The Corridor Solids Technology Preview for AutoCAD® Civil 3D® 2012 software provides functionality to create AutoCAD® solids from AutoCAD Civil 3D Subassembly shapes that are contained in an AutoCAD Civil 3D Corridor Model. By creating solids from subassembly shapes, representative real-world objects such as tunnels, retaining walls, and pavement layers can be more easily used for visual analysis, design verification, and construction coordination through enhanced model sharing between various project team members who are using applications such as Autodesk® Navisworks® 2012 products, Autodesk® Revit® Structure 2012, Autodesk® 3ds® Max Design 2012, and the new Autodesk® Infrastructure Modeler 2012 software.
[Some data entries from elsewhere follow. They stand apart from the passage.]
(** * clio-nodejs-logger: the Logger class of [src/logger.js]

  A shallow embedding of the emission pipeline of the logger: the
  JavaScript values it handles, the [Logger] class with its constructor,
  its emit methods, [createChildLogger], [setSessionId] and the static
  [current], followed by models of the collaborating modules
  ([log-level-filter], [is-enabled], [serializer]) and the properties
  proved of them. *)

From Stdlib Require Import ZArith Ascii String List Bool Lia.
From stdpp Require Import base option list strings pretty.

Set Warnings "-register-all".

Open Scope string_scope.
Open Scope list_scope.

(** ** JavaScript values and the object store *)

Module JS.

(** Objects live in a store and are referred to by their address, so a
    value can be part of a cyclic structure. *)
Abbreviation loc := nat.

(** The values the logger handles.  Numbers are the integers below
    10^21 in absolute value, which print in decimal ([logLimit] is one); a
    [VRef] is a reference to a plain object. *)
Inductive value :=
| VUndefined
| VNull
| VBool (b : bool)
| VNum (n : Z)
| VStr (s : string)
| VRef (l : loc).

(** A plain object: its own enumerable properties in insertion order. *)
Abbreviation object := (list (string * value)).

(** The store: the object at address [l] is the [l]-th entry; a new object
    takes the next free address. *)
Abbreviation heap := (list object).

#[global] Instance value_eq_dec : EqDecision value.
Proof. solve_decision. Defined.

(** [ToBoolean]. *)
Definition truthy (v : value) : bool :=
  match v with
  | VUndefined | VNull => false
  | VBool b => b
  | VNum n => negb (n =? 0)%Z
  | VStr s => negb (String.eqb s "")
  | VRef _ => true
  end.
@jmaeding wrote:since no one provided a link, and it seemed easy to find the class in the AU Archives tab, I can only think there is another place you are referring to.
the link I found was:
http://au.autodesk.com/?nd=class&session_id=5287
I tried both the class material zips with no luck, just dwg's in them.
What's the link you guys are looking at?
I found it in the link in the class called "Internat. Assoc. Math. Geology". Not sure why it's called that but the .zip file contains just that .lsp file.
@BrianHailey wrote:
I found it in the link in the class called "Internat. Assoc. Math. Geology". Not sure why it's called that but the .zip file contains just that .lsp file.
Thanks to Brian for that - got the lsp now....
neilyj (No connection with Autodesk other than using the products in the real world)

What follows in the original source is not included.